According to a press release, both industry titans have come together to design HBCUv. This online learning program will allow HBCU students to take courses for college credit and connect with peers and scholars from historically Black institutions across the country. Students will have access to the exciting resource beginning in 2023.

“One of the biggest advantages of online education is the sheer volume of data generated,” Edward Smith-Lewis, the vice president of strategic partnerships and institutional programs at UNC, told Inside Hired. “There are literally thousands of data points that HBCUv can track and analyze not just to predict challenges, but to match students with courses that fit their learning style or give faculty deeper insights into who their students really are.”

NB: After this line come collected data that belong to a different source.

Definition is_lower_hex (a : Ascii.ascii) : bool :=
  let n := Ascii.nat_of_ascii a in
  (Nat.leb 48 n && Nat.leb n 57) || (Nat.leb 97 n && Nat.leb n 102).

(** Whether the rest of a text, from position [i] on, is the rest of a
    UUID in canonical form: 36 characters, hyphens at 8, 13, 18 and 23,
    lower-case hexadecimal digits elsewhere. *)
Fixpoint canonical_from (i : nat) (s : string) : bool :=
  match s with
  | EmptyString => Nat.eqb i 36
  | String a s' =>
      (if Nat.eqb i 8 || Nat.eqb i 13 || Nat.eqb i 18 || Nat.eqb i 23
       then Nat.eqb (Ascii.nat_of_ascii a) 45 else is_lower_hex a)
      && canonical_from (S i) s'
  end.

Fixpoint has_nul (s : string) : bool :=
  match s with
  | EmptyString => false
  | String a s' => Nat.eqb (Ascii.nat_of_ascii a) 0 || has_nul s'
  end.

(** The column types of the examples.  They read a UUID in canonical
    lower-case form as itself, take a text without a NUL character and a
    short enough ASCII status, which is what the store does with these,
    and refuse everything else; the examples use nothing else. *)
Definition example_types : ColumnTypes :=
  {| uuid_in := λ t, if canonical_from 0 t then Some t else None;
     text_in := λ t, negb (has_nul t);
     varchar_in := λ n t, Nat.leb (String.length t) n |}.

Definition db0 : Database :=
  {| types := example_types; users := [alice; bob]; messages := [] |}.

Definition env_at (uuid : string) (now : Z) : StoreEnv :=
  {| reachable := true; gen_random_uuid := uuid; current_timestamp := now |}.

Definition outage : StoreEnv :=
  {| reachable := false; gen_random_uuid := "m0"; current_timestamp := 0 |}.

Definition payload (sender receiver txt : string) : Payload :=
  {| message := Some {| senderId := Some sender; text := Some txt |};
     receiverId := Some receiver |}.

(** ** Properties of the store and of the emissions *)

(** [id] is the primary key of [messages]. *)
Definition ids_unique (db : Database) : Prop :=
  NoDup (row_id <$> messages db).

(** Both user columns of every row are NULL or the id of a user. *)
Definition refers_to_users (db : Database) : Prop :=
  Forall (λ row, references_users db (sender_id row) = true
                 ∧ references_users db (receiver_id row) = true)
         (messages db).

Definition emission_event (e : Emission) : string :=
  match e with
  | IoToEmit _ ev _ | SocketEmit _ ev _ => ev
  end.

Definition emission_data (e : Emission) : SavedMsg :=
  match e with
  | IoToEmit _ _ d | SocketEmit _ _ d => d
  end.

(** The rows a suspended handler will see in [result.rows]. *)
Definition answered_rows (fl : InFlight) : list MessageRow :=
  match fl_result fl with
  | QueryRows rows => rows
  | QueryThrows _ => []
  end.

(** Whatever was emitted, and whatever a suspended handler is about to
    relay, is a row of [messages]. *)
Definition stored_before_relayed (sys : System) : Prop :=
  (∀ fl row, fl ∈ awaiting sys → row ∈ answered_rows fl →
             row ∈ messages (pool (server sys)))
  ∧ (∀ e, e ∈ emitted (server sys) →
          emission_event e = "receive_message"
          ∧ ∃ row, row ∈ messages (pool (server sys))
                   ∧ emission_data e = savedMsg row).

(** What the resumed half of [send_message] emits, given the registry
    it finds. *)
Definition resume_emissions (socket : SocketId) (receiver : option string)
    (res : QueryResult) (reg : gmap string SocketId) : list Emission :=
  match res with
  | QueryRows (row :: _) =>
      delivery receiver reg row
        ++ [SocketEmit socket "receive_message" (savedMsg row)]
  | _ => []
  end.

(** What the resumed half of [send_message] writes to the console. *)
Definition resume_console (res : QueryResult) : list ConsoleLine :=
  match res with
  | QueryThrows e => [ErrSaveSendFailed (StoreError e)]
  | QueryRows [] => [ErrSaveSendFailed TypeError]
  | QueryRows (_ :: _) => []
  end.

(** ** The business-profile route

    [app.post('/api/users/:id/business', ...)] is the one route that
    sends more than one statement.  What is modelled is which statements
    the handler sends through [pool.query], in which order, and what it
    answers; each [await pool.query] either yields rows or throws, as the
    store decides. *)

Module Rest.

During the program’s pilot phase, around 8,000 will be able to test the groundbreaking resource at nine HBCUs. Clark Atlanta University, Dillard University and Jarvis Christian College are among the initial group of institutions that will adopt the remote learning program.

UNCF and Deloitte Digital, a creative strategy and tech consultancy company, plan to extend the service to other Black universities and colleges in the future. Eventually, students will have the option to take courses or complete their entire degree online.

HBCUs were drastically impacted during the height of the COVID-19 pandemic in 2020. Schools were forced to switch to remote learning amid the crisis, but many weren’t equipped with the proper tools to develop online infrastructure for students. In particular, small and privately owned HBCUs struggled to adapt to the unforeseen shift.

“When you are a small institution, and you’re just trying to keep your doors open, and you don’t really have money to upgrade infrastructure or to invest [in] platforms,” said Robert Palmer, chair of educational leadership and policy studies at Howard University. “It’s just not a priority because you don’t have the resources.” Fortunately, the initiative has received more than $10 million in funds from the Karsh Family Foundation, the Lilly Endowment, and the Bill & Melinda Gates Foundation for its development.

In addition to online classes, UNCF leaders hope the platform will help foster a sense of community among Black students. HBCUv will offer several courses taught by notable Black scholars from across America. The online learning resource will include courses on Black history, political science and race relations, among other subjects.

“This isn’t just about getting more classes online. It’s about providing a safe space for Black joy and expression, giving students an opportunity to find their ‘tribe’ of people, and inspiring students of all ages by showing them Black leaders who are part of the same HBCU legacy,” Julian Thompson, the director of the strategy for UNCF’s Institute for Capacity Building, said in a statement. “HBCUv will do this by embedding the culture, community, and commitment to Black excellence embodied by HBCUs into a unique online experience that will form the foundation of the future of Black education.”